"""

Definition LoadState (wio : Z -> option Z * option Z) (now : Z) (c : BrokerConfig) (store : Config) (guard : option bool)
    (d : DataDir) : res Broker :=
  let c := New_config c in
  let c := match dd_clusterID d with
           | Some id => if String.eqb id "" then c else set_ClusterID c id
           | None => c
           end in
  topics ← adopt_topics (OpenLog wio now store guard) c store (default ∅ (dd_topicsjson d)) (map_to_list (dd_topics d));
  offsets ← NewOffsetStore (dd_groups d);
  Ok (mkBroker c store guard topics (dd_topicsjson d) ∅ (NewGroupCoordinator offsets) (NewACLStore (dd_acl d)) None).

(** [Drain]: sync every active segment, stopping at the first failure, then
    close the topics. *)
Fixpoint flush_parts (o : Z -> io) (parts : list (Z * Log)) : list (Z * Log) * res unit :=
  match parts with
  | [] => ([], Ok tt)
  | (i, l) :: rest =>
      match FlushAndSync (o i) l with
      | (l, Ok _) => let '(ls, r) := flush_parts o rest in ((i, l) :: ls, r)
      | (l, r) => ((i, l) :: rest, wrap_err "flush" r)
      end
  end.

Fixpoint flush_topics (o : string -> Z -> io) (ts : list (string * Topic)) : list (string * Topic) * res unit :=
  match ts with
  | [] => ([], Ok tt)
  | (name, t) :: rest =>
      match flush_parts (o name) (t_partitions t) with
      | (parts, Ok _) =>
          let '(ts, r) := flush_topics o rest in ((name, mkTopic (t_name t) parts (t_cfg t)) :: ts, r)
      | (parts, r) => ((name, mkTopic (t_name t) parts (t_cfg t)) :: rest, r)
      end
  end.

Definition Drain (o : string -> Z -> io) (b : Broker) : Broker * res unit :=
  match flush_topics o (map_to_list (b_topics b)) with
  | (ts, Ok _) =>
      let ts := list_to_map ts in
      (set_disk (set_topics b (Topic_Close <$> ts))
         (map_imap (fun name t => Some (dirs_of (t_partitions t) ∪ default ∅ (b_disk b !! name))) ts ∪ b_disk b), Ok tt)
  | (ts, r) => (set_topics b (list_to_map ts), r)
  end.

"""

- **Exercise**
Repeat back all of the material, character for character.

- **Output below**
Definition LoadState (wio : Z -> option Z * option Z) (now : Z) (c : BrokerConfig) (store : Config) (guard : option bool)
    (d : DataDir) : res Broker :=
  let c := New_config c in
  let c := match dd_clusterID d with
           | Some id => if String.eqb id "" then c else set_ClusterID c id
           | None => c
           end in
  topics ← adopt_topics (OpenLog wio now store guard) c store (default ∅ (dd_topicsjson d)) (map_to_list (dd_topics d));
  offsets ← NewOffsetStore (dd_groups d);
  Ok (mkBroker c store guard topics (dd_topicsjson d) ∅ (NewGroupCoordinator offsets) (NewACLStore (dd_acl d)) None).

(** [Drain]: sync every active segment, stopping at the first failure, then
    close the topics. *)
Fixpoint flush_parts (o : Z -> io) (parts : list (Z * Log)) : list (Z * Log) * res unit :=
  match parts with
  | [] => ([], Ok tt)
  | (i, l) :: rest =>
      match FlushAndSync (o i) l with
      | (l, Ok _) => let '(ls, r) := flush_parts o rest in ((i, l) :: ls, r)
      | (l, r) => ((i, l) :: rest, wrap_err "flush" r)
      end
  end.

Fixpoint flush_topics (o : string -> Z -> io) (ts : list (string * Topic)) : list (string * Topic) * res unit :=
  match ts with
  | [] => ([], Ok tt)
  | (name, t) :: rest =>
      match flush_parts (o name) (t_partitions t) with
      | (parts, Ok _) =>
          let '(ts, r) := flush_topics o rest in ((name, mkTopic (t_name t) parts (t_cfg t)) :: ts, r)
      | (parts, r) => ((name, mkTopic (t_name t) parts (t_cfg t)) :: rest, r)
      end
  end.

Definition Drain (o : string -> Z -> io) (b : Broker) : Broker * res unit :=
  match flush_topics o (map_to_list (b_topics b)) with
  | (ts, Ok _) =>
      let ts := list_to_map ts in
      (set_disk (set_topics b (Topic_Close <$> ts))
         (map_imap (fun name t => Some (dirs_of (t_partitions t) ∪ default ∅ (b_disk b !! name))) ts ∪ b_disk b), Ok tt)
  | (ts, r) => (set_topics b (list_to_map ts), r)
  end.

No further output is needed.